[Records for this task Boundary: Start]
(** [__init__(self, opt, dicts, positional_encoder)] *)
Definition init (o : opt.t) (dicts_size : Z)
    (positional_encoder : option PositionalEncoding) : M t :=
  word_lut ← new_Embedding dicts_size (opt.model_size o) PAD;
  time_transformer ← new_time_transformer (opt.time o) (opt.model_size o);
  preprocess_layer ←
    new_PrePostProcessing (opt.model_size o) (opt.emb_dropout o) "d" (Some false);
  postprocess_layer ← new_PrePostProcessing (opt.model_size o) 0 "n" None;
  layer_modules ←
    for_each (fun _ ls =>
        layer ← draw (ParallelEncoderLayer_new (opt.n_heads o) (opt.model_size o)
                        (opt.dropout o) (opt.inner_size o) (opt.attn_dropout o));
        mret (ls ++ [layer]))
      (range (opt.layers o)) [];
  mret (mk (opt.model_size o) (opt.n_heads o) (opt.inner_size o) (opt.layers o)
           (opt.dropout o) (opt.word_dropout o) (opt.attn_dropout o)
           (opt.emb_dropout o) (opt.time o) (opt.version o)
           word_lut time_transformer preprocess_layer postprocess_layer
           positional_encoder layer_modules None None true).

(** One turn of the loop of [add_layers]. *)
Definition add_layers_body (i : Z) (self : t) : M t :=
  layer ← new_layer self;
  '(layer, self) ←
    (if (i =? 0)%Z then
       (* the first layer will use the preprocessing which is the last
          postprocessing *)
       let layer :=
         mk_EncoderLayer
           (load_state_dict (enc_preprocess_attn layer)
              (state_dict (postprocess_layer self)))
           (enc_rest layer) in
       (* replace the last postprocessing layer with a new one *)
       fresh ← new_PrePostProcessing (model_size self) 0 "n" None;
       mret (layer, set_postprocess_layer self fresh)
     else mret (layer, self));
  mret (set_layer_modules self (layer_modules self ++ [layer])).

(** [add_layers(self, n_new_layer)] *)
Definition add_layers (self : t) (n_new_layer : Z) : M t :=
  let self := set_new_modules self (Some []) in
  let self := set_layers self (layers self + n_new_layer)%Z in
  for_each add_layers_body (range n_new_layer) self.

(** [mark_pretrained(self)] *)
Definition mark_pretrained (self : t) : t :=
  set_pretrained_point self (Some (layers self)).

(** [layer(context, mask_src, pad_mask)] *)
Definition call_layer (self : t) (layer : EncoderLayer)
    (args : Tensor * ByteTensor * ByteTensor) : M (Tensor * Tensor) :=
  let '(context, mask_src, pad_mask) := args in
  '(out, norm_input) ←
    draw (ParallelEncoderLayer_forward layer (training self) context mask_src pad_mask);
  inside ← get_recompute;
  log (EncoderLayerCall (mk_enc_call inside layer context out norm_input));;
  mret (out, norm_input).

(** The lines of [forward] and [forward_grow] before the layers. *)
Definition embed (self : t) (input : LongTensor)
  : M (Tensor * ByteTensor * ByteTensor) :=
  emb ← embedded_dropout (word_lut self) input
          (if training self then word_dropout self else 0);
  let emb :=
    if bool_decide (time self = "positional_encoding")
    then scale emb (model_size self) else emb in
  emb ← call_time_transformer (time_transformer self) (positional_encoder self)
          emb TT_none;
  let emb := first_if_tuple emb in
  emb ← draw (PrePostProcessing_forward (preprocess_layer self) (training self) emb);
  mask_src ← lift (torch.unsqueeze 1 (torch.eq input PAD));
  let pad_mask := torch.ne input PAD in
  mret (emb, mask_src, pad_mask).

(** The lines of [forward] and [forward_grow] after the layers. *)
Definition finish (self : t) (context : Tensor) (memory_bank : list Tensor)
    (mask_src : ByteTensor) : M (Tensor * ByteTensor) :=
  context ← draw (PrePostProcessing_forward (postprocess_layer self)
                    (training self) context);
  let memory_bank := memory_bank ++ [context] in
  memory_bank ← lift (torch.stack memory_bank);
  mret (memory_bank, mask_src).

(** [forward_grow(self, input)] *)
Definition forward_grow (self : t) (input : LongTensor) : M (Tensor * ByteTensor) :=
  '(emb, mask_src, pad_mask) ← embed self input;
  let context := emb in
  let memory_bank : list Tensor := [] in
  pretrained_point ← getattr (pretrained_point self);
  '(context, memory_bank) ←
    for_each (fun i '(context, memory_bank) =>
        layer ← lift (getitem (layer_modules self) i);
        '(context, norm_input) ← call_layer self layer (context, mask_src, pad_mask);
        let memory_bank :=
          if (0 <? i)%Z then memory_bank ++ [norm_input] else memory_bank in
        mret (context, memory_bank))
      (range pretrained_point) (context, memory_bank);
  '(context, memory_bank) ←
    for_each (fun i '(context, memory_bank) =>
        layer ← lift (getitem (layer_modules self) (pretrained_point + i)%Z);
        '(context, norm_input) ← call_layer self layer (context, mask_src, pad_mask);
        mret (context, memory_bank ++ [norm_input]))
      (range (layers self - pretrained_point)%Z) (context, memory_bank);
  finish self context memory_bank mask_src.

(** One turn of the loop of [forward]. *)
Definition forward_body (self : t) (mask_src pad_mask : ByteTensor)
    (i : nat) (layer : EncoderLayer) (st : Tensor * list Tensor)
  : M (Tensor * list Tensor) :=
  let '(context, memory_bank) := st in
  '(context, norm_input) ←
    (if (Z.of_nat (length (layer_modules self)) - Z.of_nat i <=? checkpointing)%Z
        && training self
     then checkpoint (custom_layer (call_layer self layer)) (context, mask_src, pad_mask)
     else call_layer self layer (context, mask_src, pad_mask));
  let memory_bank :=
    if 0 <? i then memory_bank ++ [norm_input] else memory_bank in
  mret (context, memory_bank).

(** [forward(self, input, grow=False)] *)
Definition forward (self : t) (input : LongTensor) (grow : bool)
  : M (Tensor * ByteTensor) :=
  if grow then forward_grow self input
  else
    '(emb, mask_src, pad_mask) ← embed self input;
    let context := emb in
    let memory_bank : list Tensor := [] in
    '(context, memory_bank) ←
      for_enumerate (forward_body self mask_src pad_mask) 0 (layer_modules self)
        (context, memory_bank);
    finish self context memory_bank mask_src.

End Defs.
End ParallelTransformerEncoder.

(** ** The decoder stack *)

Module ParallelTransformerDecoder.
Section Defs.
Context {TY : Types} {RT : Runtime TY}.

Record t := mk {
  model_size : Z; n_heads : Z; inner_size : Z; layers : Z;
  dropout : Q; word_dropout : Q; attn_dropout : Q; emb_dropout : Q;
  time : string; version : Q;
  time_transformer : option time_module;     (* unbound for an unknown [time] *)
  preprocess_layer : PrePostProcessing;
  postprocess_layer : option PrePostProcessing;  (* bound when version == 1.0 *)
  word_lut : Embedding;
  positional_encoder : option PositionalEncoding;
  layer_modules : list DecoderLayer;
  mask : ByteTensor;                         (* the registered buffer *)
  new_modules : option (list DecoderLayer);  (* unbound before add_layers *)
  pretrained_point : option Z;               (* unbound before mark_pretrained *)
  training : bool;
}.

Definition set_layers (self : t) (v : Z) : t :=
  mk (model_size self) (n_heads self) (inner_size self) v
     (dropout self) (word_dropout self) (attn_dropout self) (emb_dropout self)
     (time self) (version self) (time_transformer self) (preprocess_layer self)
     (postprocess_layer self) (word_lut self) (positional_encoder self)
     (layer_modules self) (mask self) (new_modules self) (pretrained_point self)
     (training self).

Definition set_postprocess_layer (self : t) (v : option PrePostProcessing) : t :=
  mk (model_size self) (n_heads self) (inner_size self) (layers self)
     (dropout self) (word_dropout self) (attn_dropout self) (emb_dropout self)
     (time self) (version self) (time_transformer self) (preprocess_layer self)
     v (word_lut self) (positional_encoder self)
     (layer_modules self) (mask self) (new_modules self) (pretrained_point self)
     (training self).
[Records for this task Boundary: End]
**Problem statement**
Go through the material above and copy each line that has the word "stack".

**Solution for this task**
  memory_bank ← lift (torch.stack memory_bank);
(** ** The decoder stack *)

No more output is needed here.